What does Lean mean to you?
This is a very difficult question to answer because lean covers so many aspects of a business. I guess if I had to boil it down to a simple answer, I’d have to say that it deals with the journey to absolute perfection. Everything we do as part of a lean journey – improving flow, continually improving, valuing employees, PDCA-thinking, etc. – is related to the drive toward perfection.
The actions of many organizations on the lean journey demonstrate that they don’t understand that it’s about striving for perfection. Talking in terms of solutions - not celebrating “failed” improvement efforts, looking to competitors for benchmarks or to set objectives – are signs that the process fail to truly transform the organization and any gains made will most likely be short-lived.
What is the biggest myth or misconception of Lean?
There are so many . . . If I had to pick, I could probably narrow it down to two. The first is that lean is common sense. I think of this is an excuse made by people who don't want to do it. For example, common sense will lead most people to think that running large batches of products and creating inventory will improve performance because of long setups and uneven demand, but a lean mindset will tell you just the opposite.
No matter how far an organization has gone with its transformation, there are natural forces to pull it back to the pack. Lean will never be sustainable on its own.

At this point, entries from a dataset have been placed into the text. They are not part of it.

(* ===== verification/Convergence.v ===== *)
(** * Resharding ends

    A pass of the reshard asks for the first misplaced segment to be moved to
    the primary it belongs to.  Over a sequence of passes in which the instances
    carry the requested moves out and every pass plans the same primaries, the
    number of misplaced slots strictly decreases with every pass that finds one,
    so that after at most 16384 passes every slot is in place; from then on the
    passes request nothing. *)
From S2P Require Import Prelude GoStr Json Api Fixtures Slots Layout Effects Kube Status Reshard ReshardFacts.

(** ** Misplaced slots *)

(** The instance [n] reports that it serves the slot [z]. *)
Definition served_by (statuses : gmap string InstanceStatus) (z : Z) (n : string) : Prop :=
  ∃ st, statuses !! n = Some st ∧ serves (is_SlotsServed st) z.

#[export] Instance serves_dec l z : Decision (serves l z).
Proof.
  refine (cast_if (decide (0 ≤ z < slotCount ∧ Exists (λ r, sr_Start r ≤ z ≤ sr_End r) l)));
    unfold serves; rewrite <- Exists_exists; tauto.
Defined.

#[export] Instance served_by_dec statuses z n : Decision (served_by statuses z n).
Proof.
  refine (match statuses !! n as o return statuses !! n = o → _ with
          | Some st => λ H, cast_if (decide (serves (is_SlotsServed st) z))
          | None => λ H, right _
          end eq_refl); unfold served_by; rewrite H; naive_solver.
Defined.

(** No slot is reported by two instances. *)
Definition sole (statuses : gmap string InstanceStatus) : Prop :=
  ∀ z n n', served_by statuses z n → served_by statuses z n' → n = n'.

(** The slots of the targets, each with the target it belongs to. *)
Definition slot_targets (targets : list (string * SlotRange)) : list (string * Z) :=
  mjoin ((λ t : string * SlotRange, (t.1,.) <$> range_slots t.2) <$> targets).

Definition misplaced_slots (statuses : gmap string InstanceStatus) (targets : list (string * SlotRange))
  : list (string * Z) :=
  filter (λ p, ¬ served_by statuses p.2 p.1) (slot_targets targets).

Lemma elem_of_slot_targets targets t z :
  (t, z) ∈ slot_targets targets ↔ ∃ r, (t, r) ∈ targets ∧ sr_Start r ≤ z ≤ sr_End r.
Proof.
  unfold slot_targets. rewrite list_elem_of_join. setoid_rewrite list_elem_of_fmap. setoid_rewrite <- elem_of_range_slots.
  split.
  - intros (l & Hp & ([t' r] & -> & Hin)). simpl in Hp. apply list_elem_of_fmap in Hp as (z' & [= -> ->] & Hz). eauto.
  - intros (r & Hin & Hz). exists ((t,.) <$> range_slots r). split; [by apply list_elem_of_fmap_2|].
    by exists (t, r).
Qed.

Lemma slot_targets_slots targets : (slot_targets targets).*2 = ranges_slots (targets.*2).
Proof.
  induction targets as [|[t r] targets IH]; [done|].
  change (slot_targets ((t, r) :: targets)) with (((t,.) <$> range_slots r) ++ slot_targets targets).
  change (ranges_slots (((t, r) :: targets).*2)) with (range_slots r ++ ranges_slots (targets.*2)).
  rewrite fmap_app, IH, <- list_fmap_compose. f_equal. apply list_fmap_id.
Qed.

(** Shrinking the set of elements a filter keeps. *)
Lemma length_filter_le {A} (P P' : A → Prop) `{∀ x, Decision (P x), ∀ x, Decision (P' x)} (l : list A) :
  (∀ y, y ∈ l → P' y → P y) → (length (filter P' l) ≤ length (filter P l))%nat.
Proof.
  induction l as [|y l IH]; intros Himp; [done|]. rewrite !filter_cons.
  pose proof (Himp y (list_elem_of_here _ _)) as Hy.
  specialize (IH (λ z Hz, Himp z (list_elem_of_further _ _ _ Hz))).
  repeat case_decide; simpl; tauto || lia.
Qed.

Lemma length_filter_lt {A} (P P' : A → Prop) `{∀ x, Decision (P x), ∀ x, Decision (P' x)} (l : list A) x :
  (∀ y, y ∈ l → P' y → P y) → x ∈ l → P x → ¬ P' x → (length (filter P' l) < length (filter P l))%nat.
Proof.
  intros Himp Hx HP HP'. apply list_elem_of_split in Hx as (l1 & l2 & ->).
  rewrite !filter_app, !filter_cons, (decide_True _ _ HP), (decide_False _ _ HP'), !length_app. simpl.
  assert (length (filter P' l1) ≤ length (filter P l1))%nat by (apply length_filter_le; set_solver).
  assert (length (filter P' l2) ≤ length (filter P l2))%nat by (apply length_filter_le; set_solver). lia.
Qed.

Lemma primary_targets_slots (primaries : list string) :
  primaries ≠ [] →
  ranges_slots ((zip primaries (calculateClusterSlotRanges (Z.of_nat (length primaries)))).*2) = upto slotCount.
Proof.
  intros Hne. assert (0 < Z.of_nat (length primaries)) as Hpos by (destruct primaries; [done|simpl; lia]).
  rewrite snd_zip by (rewrite calculateClusterSlotRanges_length by done; lia).
  by apply calculateClusterSlotRanges_slots.
Qed.

(** The slots are divided evenly among the primaries, in this order. *)
Definition primary_targets (primaries : list string) : list (string * SlotRange) :=
  zip primaries (calculateClusterSlotRanges (Z.of_nat (length primaries))).

(** A slot belongs to one target. *)
Lemma slot_target_unique primaries t t' z :
  primaries ≠ [] → (t, z) ∈ slot_targets (primary_targets primaries) →
  (t', z) ∈ slot_targets (primary_targets primaries) → t = t'.
Proof.
  intros Hne. assert (NoDup (slot_targets (primary_targets primaries)).*2) as Hnodup.
  { rewrite slot_targets_slots. unfold primary_targets. rewrite primary_targets_slots by done. apply NoDup_upto. }
  intros [i Hi]%list_elem_of_lookup [j Hj]%list_elem_of_lookup.
  assert (i = j) as ->; [|congruence].
  eapply (NoDup_lookup _ i j z Hnodup); rewrite list_lookup_fmap; by rewrite ?Hi, ?Hj.
Qed.

Lemma slot_target_slot primaries t z :
  primaries ≠ [] → (t, z) ∈ slot_targets (primary_targets primaries) → 0 ≤ z < slotCount.
Proof.
  intros Hne Hin. apply elem_of_upto. rewrite <- (primary_targets_slots primaries) by done.
  fold (primary_targets primaries). rewrite <- slot_targets_slots. apply list_elem_of_fmap. by exists (t, z).
Qed.

(** ** A pass and what it asks for *)

(** One pass over the cluster that was read and the statuses that were polled. *)
Record pass := mkPass {
  ps_cluster : RedisCluster;
  ps_statuses : gmap string InstanceStatus;
  ps_trace : trace kube;
  ps_out : res (bool * RedisCluster)
}.

Definition posts (tr : trace kube) : list (string * instance_request) :=
  omap (λ e, match ev_op e with OPost ip req => Some (ip, req) | _ => None end) tr.
Definition set_ReplicaMode (s : RedisClusterSpec) (rm : option ReplicaModeSpec) : RedisClusterSpec :=
  mkSpec (Spec_Instances s) (Spec_Mode s) (Spec_Shards s) (Spec_ReplicasPerShard s)
    (Spec_PrimaryUpdateStrategy s) (Spec_ImageName s) (Spec_Storage s) (Spec_Redis s) (Spec_Limits s)
    (Spec_Requests s) (Spec_Memory s) (Spec_MinSyncReplicas s) (Spec_MaxSyncReplicas s)
    (Spec_EnablePodDisruptionBudget s) (Spec_AuthSecret s) (Spec_ACLConfigSecret s) (Spec_TLSSecret s)
    (Spec_CASecret s) (Spec_BackupCredentialsSecret s) (Spec_PrimaryIsolation s) (Spec_Bootstrap s)
    (Spec_NodeMaintenanceWindow s) rm (Spec_ConnectionSecret s).

(** Disable replica mode in the spec and read the object back. *)
Definition disable_replica_mode (cluster : RedisCluster) (rm : ReplicaModeSpec) : kprog RedisCluster :=
  with_ctx "disabling replicaMode after promotion"
    (Patch cluster (set_Spec cluster (set_ReplicaMode (Spec cluster)
       (Some (mkReplicaMode false (rm_Source rm) false)))));;
  r ← kcall OGetCluster;
  check_ctx "refetching cluster after replicaMode promotion patch" r.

The second myth is that lean can be delegated. Transforming an organization absolutely requires commitment and involvement of leaders - not just support. Without a strong level of commitment, there will be too much friction between those who buy into and are involved in the transformation and those who don't or are watching from the sidelines.
What is your current Lean passion, project, or initiative?
I’m writing my next book on organizational transformation. Lean is a complex subject and I’ll continue to look for ways to convey the message in a clearer and more concise manner.
I’m also continuing my effort to bring a lean mindset to the oil and gas industry. Lean is a new frontier for E&P companies and its exciting to be a part of the transformation.